**Task item**
Reproduce only the stretch of entries below that begins at the first line and ends at the line holding "match IndexByte s nl with".

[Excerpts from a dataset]
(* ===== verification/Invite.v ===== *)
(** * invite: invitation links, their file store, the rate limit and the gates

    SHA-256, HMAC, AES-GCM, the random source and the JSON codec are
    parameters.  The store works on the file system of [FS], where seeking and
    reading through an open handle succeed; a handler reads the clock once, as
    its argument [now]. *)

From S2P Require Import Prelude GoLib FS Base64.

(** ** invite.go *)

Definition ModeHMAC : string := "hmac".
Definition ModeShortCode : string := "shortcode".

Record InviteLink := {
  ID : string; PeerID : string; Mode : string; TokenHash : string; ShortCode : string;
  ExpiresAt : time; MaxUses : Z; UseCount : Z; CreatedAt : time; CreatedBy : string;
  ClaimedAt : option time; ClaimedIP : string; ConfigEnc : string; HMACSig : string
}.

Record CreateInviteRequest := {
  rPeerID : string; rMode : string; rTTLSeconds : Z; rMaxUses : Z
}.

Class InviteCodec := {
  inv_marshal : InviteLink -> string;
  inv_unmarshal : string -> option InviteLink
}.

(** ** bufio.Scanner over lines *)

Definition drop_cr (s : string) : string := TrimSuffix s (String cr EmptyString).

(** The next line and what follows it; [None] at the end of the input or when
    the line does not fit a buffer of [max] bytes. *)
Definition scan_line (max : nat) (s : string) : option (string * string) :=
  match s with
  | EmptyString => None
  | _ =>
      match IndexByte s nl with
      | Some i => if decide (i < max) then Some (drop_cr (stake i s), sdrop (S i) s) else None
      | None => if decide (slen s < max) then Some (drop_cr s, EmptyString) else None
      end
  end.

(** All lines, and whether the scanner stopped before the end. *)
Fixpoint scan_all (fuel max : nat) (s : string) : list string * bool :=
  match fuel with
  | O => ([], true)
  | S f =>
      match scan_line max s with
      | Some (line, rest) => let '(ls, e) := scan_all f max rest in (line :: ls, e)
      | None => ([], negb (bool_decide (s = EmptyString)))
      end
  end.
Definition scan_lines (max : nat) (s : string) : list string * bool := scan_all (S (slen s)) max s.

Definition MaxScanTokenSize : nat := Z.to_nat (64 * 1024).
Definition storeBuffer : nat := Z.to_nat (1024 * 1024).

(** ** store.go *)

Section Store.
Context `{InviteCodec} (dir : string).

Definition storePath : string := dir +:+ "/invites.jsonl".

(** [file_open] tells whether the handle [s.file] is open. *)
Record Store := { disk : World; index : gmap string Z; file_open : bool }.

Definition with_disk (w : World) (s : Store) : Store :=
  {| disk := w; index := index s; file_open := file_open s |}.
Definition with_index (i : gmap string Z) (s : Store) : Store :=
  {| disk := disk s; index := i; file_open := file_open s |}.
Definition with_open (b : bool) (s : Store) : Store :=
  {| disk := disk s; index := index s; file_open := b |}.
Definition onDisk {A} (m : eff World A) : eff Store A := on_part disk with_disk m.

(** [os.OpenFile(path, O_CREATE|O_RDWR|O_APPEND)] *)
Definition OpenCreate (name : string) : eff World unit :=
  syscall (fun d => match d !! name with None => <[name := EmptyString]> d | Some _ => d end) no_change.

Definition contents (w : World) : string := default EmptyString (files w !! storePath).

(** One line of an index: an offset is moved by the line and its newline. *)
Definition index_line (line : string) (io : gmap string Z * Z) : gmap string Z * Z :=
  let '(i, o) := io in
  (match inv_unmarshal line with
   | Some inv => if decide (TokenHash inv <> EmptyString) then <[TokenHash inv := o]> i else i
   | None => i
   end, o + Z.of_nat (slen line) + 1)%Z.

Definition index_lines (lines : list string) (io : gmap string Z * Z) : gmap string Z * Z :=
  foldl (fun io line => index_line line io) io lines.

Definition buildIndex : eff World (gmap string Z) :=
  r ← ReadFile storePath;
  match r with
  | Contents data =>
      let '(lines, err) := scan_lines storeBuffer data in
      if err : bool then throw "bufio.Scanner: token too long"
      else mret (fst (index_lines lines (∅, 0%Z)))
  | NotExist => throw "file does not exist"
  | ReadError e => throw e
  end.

**Expected answer**
(* ===== verification/Invite.v ===== *)
(** * invite: invitation links, their file store, the rate limit and the gates

    SHA-256, HMAC, AES-GCM, the random source and the JSON codec are
    parameters.  The store works on the file system of [FS], where seeking and
    reading through an open handle succeed; a handler reads the clock once, as
    its argument [now]. *)

From S2P Require Import Prelude GoLib FS Base64.

(** ** invite.go *)

Definition ModeHMAC : string := "hmac".
Definition ModeShortCode : string := "shortcode".

Record InviteLink := {
  ID : string; PeerID : string; Mode : string; TokenHash : string; ShortCode : string;
  ExpiresAt : time; MaxUses : Z; UseCount : Z; CreatedAt : time; CreatedBy : string;
  ClaimedAt : option time; ClaimedIP : string; ConfigEnc : string; HMACSig : string
}.

Record CreateInviteRequest := {
  rPeerID : string; rMode : string; rTTLSeconds : Z; rMaxUses : Z
}.

Class InviteCodec := {
  inv_marshal : InviteLink -> string;
  inv_unmarshal : string -> option InviteLink
}.

(** ** bufio.Scanner over lines *)

Definition drop_cr (s : string) : string := TrimSuffix s (String cr EmptyString).

(** The next line and what follows it; [None] at the end of the input or when
    the line does not fit a buffer of [max] bytes. *)
Definition scan_line (max : nat) (s : string) : option (string * string) :=
  match s with
  | EmptyString => None
  | _ =>
      match IndexByte s nl with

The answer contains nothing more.